Fans of the award-winning indie band Girlyman take heart! Girlyman may have disbanded, but three of its members have reconstituted themselves as Django Jones, bringing Girlyman’s sweet harmonies and irrepressible sense of fun to kids and families. Django Jones’s debut family music album, D is for Django, was released in April 2014 to critical acclaim, including a prestigious Parents’ Choice Gold Award, as well as being one of the top-selling kids’ music records at CD Baby since its release.
Praise for D is for Django:
“Django Jones brings a wonderfully quirky sense of fun to all they do. D is for Django is refreshingly original, intelligently programmed, [and] the music recorded with crystal clarity.” 2014 Parents’ Choice Gold Awards
“A+” – Shakefire.com “Definitely recommended.” Zooglobble.com
“A marvelous CD…that captures the beauty of childhood. Doris Muramatsu’s masterfully sweet voice truly makes this CD a must-have.” – Celebrity Parents Magazine
“Playful, charming, and changeable, the songs are a joy for listeners of all ages. Highly recommended!” – Midwest Book Review
“Full of humor, heart, and fun.” – New York Parenting Magazine
“Musically rich, funny, quirky and sweet on the ears…but with kid friendly lyrics, silliness, and a smattering of songs that hit that parent “sweet spot” of recognizing how amazing and wonderful childhood is. This album delivers in so many ways and will definitely be on my ‘best of’ list for 2014.” – MommyOnAShoestring
Girlyman traversed the U.S. and Europe for twelve years, wowing audiences with tight, three-part harmonies, heartfelt songwriting, freely improvised “tuning songs,” and wildly unpredictable stage patter. The transition to music for families has been a natural evolution. Django Jones was inspired, in part, by the sheer number of underage Girlyman devotees. Parents would remark that their children were enchanted by the harmonies, the humor, and, most of all, the silliness of the made-up tuning songs. When the time came to develop a family music repertoire, Doris Muramatsu, JJ Jones, and Nate Borofsky simply pretended they were kids again (it wasn’t very difficult) and imagined what they would have liked to hear. The resulting album they cooked up, D is for Django, is replete with songs about germs, our 206 bones, and Bigfoot, seasoned with lullabies and served as musical nourishment for the “inner child” that is snuggled within all of us.
D is for Django (named for Doris’s charismatic Chihuahua mix) is programmed so that energetic tunes comprise the first half of the album, with softer songs and lullabies making up the second half. “We wanted parents to be able to use the second half to help calm their kids down so they can drift off to sleep,” explains Nate. The songs range from educational (“Bones” and “Counterpoint”) to food- oriented (“Breakfast” and “Popcorn”) to self-empowerment (“Smallest Breed” and “All That I See”), and the lullabies are capped by a stunning rendition of a traditional kundalini mantra (“Long Time Sun”). Listeners get a “behind the scenes” chance to meet Doris, JJ, Nate, and even Django via the brief spoken intros interspersed between songs.

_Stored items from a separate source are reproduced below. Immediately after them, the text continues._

Lemma handleWrite_ok rb t W o p c :
  ring_inv rb t W -> flag rb kProducer = false -> wr_rel o p c -> payload_ok (ring_size rb) p ->
  exists n o' calls rb',
    handleWrite 2 kProducer o (rb, newRole) = Done (Z.of_nat n, o', calls, (rb', newRole)) /\
    wo_fn_ o' = wo_fn_ o /\ ring_inv rb' t (W ++ take n (drop c (frame p))) /\
    (c + n <= length (frame p))%nat /\ same_ring kProducer rb rb' /\
    ((write_completed o' = true /\ calls = [mkWriteCall (wo_fn_ o) kSuccess] /\
      (c + n = length (frame p))%nat) \/
     (write_completed o' = false /\ calls = [] /\ wr_rel o' p (c + n) /\
      (c + n < length (frame p))%nat /\ wr_stuck p (c + n) (free_room rb t W - Z.of_nat n))).
Proof.
  intros Hinv Hf Hrel Hok.
  destruct (startTx_prod rb t W Hinv Hf) as (rb1 & Hs & Hinv1 & Hsz & Hpf & Hp).
  rewrite <- Hsz in Hok.
  assert (room rb1 t W [] = free_room rb t W) as Hroom
    by (unfold room, free_room; rewrite Hsz; simpl; lia).
  destruct Hrel as [[Hfr ->]|(k & Hg & ->)].
  - destruct (Z.lt_ge_cases (room rb1 t W []) 4) as [Hlt|Hge].
    { pose proof (handleWriteLength_short rb1 t W Hinv1 o _ Hp (wf_mode _ _ Hfr) Hlt) as H1.
      assert (handleWritePayload 2 kProducer o (rb1, mkRole 0 true)
        = Done (0, o, (rb1, mkRole 0 true))) as H2
        by (unfold handleWritePayload; by rewrite (wf_mode _ _ Hfr)).
      destruct (handleWrite_finish _ _ _ _ _ _ _ _ _ _ _ _ _ _ Hs H1 H2 Hinv1 Hp Hsz Hpf eq_refl)
        as (rb' & He & Hi & Hsame).
      exists 0%nat, o, [], rb'. rewrite take_0. rewrite He. unfold write_completed.
      rewrite (wf_mode _ _ Hfr). split; [done|]. split; [done|]. split; [done|].
      split; [lia|]. split; [done|]. right. split; [done|]. split; [done|].
      split; [by left|]. split; [rewrite frame_length; lia|].
      unfold wr_stuck. rewrite decide_True by done. lia. }
    destruct (handleWriteLength_ok rb1 t W Hinv1 o _ p Hp Hfr (proj1 Hok) Hge)
      as (o1 & rb2 & r1 & H1 & Hg1 & Hfn1 & Hh1 & Hinv2 & Hp1).
    assert (ring_size rb2 = ring_size rb1) as Hz2 by (unfold ring_size; by rewrite Hh1).
    rewrite <- Hz2 in Hok.
    destruct (handleWritePayload_ok rb2 t W Hinv2 o1 r1 _ p 0 Hp1 Hg1 Hok)
      as (n & o2 & rb3 & r2 & H2 & Hfn2 & Hh2 & Hinv3 & Hp2 & Hcase).
    destruct (handleWrite_finish _ _ _ _ _ _ _ _ _ _ _ _ _ _ Hs H1 H2 Hinv3 Hp2 Hsz Hpf
      (eq_trans Hh2 Hh1)) as (rb' & He & Hi & Hsame).
    exists (4 + n)%nat, o2, (if write_completed o2 then [mkWriteCall (wo_fn_ o) kSuccess] else []), rb'.
    rewrite He, Hfn2, Hfn1. rewrite drop_0 in Hi. rewrite drop_0, frame_length.
    replace (4 + Z.of_nat n) with (Z.of_nat (4 + n)) by lia.
    split; [done|]. split; [done|]. split; [exact Hi|]. split; [lia|]. split; [done|].
    destruct Hcase as [[Hd Hl]|(Hd & Hg2 & Hl & Hsh)]; rewrite Hd.
    + left. split; [done|]. split; [done|]. lia.
    + right. split; [done|]. split; [done|]. split; [right; by exists n|]. split; [lia|].
      apply (wr_short_after _ _ 4 0 n) in Hsh; [|done].
      replace (free_room rb t W - Z.of_nat (4 + n)) with (room rb2 t W (le32 (payload_len p)) - Z.of_nat n);
        [done|]. rewrite <- Hroom. unfold room. rewrite Hz2. simpl. lia.
  - assert (handleWriteLength 2 kProducer o (rb1, mkRole 0 true)
      = Done (0, o, (rb1, mkRole 0 true))) as H1
      by (unfold handleWriteLength; by rewrite (wg_mode _ _ _ Hg)).
    destruct (handleWritePayload_ok rb1 t W Hinv1 o _ _ p k Hp Hg Hok)
      as (n & o2 & rb3 & r2 & H2 & Hfn2 & Hh2 & Hinv3 & Hp2 & Hcase).
    destruct (handleWrite_finish _ _ _ _ _ _ _ _ _ _ _ _ _ _ Hs H1 H2 Hinv3 Hp2 Hsz Hpf Hh2)
      as (rb' & He & Hi & Hsame).
    exists n, o2, (if write_completed o2 then [mkWriteCall (wo_fn_ o) kSuccess] else []), rb'.
    rewrite He, Hfn2, Z.add_0_l, frame_length.
    split; [done|]. split; [done|]. split; [exact Hi|]. split; [lia|]. split; [done|].
    destruct Hcase as [[Hd Hl]|(Hd & Hg2 & Hl & Hsh)]; rewrite Hd.
    + left. split; [done|]. split; [done|]. lia.
    + right. split; [done|]. split; [done|].
      split; [right; exists (k + n)%nat; split; [done|lia]|]. split; [lia|].
      apply (wr_short_after _ _ 4 k n) in Hsh; [|done]. rewrite <- Hroom.
      by replace (4 + k + n)%nat with (4 + (k + n))%nat by lia.
Qed.
End spec.
#[global] Arguments frame : simpl never.
(* ===== verification/UvWorld.v ===== *)
(** * A connection of the libuv transport and what surrounds it

    The world of one connection: a user who reads, writes and closes, and libuv,
    which calls the callbacks of the handle as it documents.  The bytes that
    arrive are those of a list of messages, cut into pieces in any way. *)

From S2P Require Import Prelude RingBuffer Nop RingbufferOps StreamOps UvConnection.

(** ** What happened *)

(** Calls of the user's callbacks; the data of a read that failed is of no use. *)
Definition seen_read {T} (ev : event T) : option (read_call T) :=
  match ev with
  | EvRead fn e ptr len =>
      Some (mkReadCall fn e (if is_error e then [] else take (Z.to_nat len) (default [] ptr)) None)
  | EvReadNop fn e object => Some (mkReadCall fn e [] object)
  | _ => None
  end.
Definition seen_write {T} (ev : event T) : option write_call :=
  match ev with EvWrite fn e => Some (mkWriteCall fn e) | _ => None end.
Definition seen_request {T} (ev : event T) : option (list (list Z)) :=
  match ev with EvUv (RqWrite bufs) => Some bufs | _ => None end.
Definition is_unenroll {T} (ev : event T) : option unit :=
  match ev with EvUnenroll => Some tt | _ => None end.

Definition uv_reads {T} (evs : list (event T)) : list (read_call T) := omap seen_read evs.
Definition uv_writes {T} (evs : list (event T)) : list write_call := omap seen_write evs.
Definition uv_requests {T} (evs : list (event T)) : list (list (list Z)) := omap seen_request evs.
(** The bytes given to libuv. *)
Definition uv_out {T} (evs : list (event T)) : list Z := uv_requests evs ≫= (@concat Z).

The album kicks off with “All That I See,” a pop song about seeing people for the beautiful beings they are, which showcases Doris Muramatsu’s glorious voice, backed up by gorgeous harmonies from her Django Jones colleagues layered over a mesmerizing rhythmic ostinato. The musical motion is seconded with other highlights like “P-O-P,” a fun, rockin’ ode to the most popular “popped” movie treat, “Bigfoot,” an unlikely romantic ballad that offers a tip of the musical hat to the Shangri-Las’ teen melodrama from the ‘60s, “Leader of the Pack,” and “Counterpoint,” a brainy tune that demonstrates, in a most engaging fashion, just exactly what counterpoint in music is. Kids will have fun working out the melodic puzzle as they follow along with Nate’s melody, Doris’s melody, or JJ’s melody and see how it all fits together.
The D is for Django recording process was experimental and playful. Doris and Nate brought pans of Jiffy Pop to record the kernels popping on the stove for “P-O-P,” and JJ danced around hitting practically every percussive instrument she has ever collected to produce the background “bones” for the Bones song. “It was such a relief to be silly again,” says Doris, whose last few years have been shadowed by a leukemia diagnosis and eventual recovery, while she continued to tour with Girlyman. “I think Nate, JJ, and I didn’t realize how much hardship we had gone through together while I was sick and touring, how much we needed to be playful and light. Making this record helped to heal us, and we rediscovered our joy through music.”
JJ Jones reflects, “We came to the conclusion that these songs answered very simple, human questions for us. What makes us laugh or cry? What comforts us? Is it ok to be ourselves? We’d spent years making ‘adult’ music, but this album has a real sense of unselfconscious playfulness because it’s for kids.”
Adds Nate Borofsky, “If the songs cracked us up, gave us goofy smiles, or made us tear up, then we knew we were on the right track.”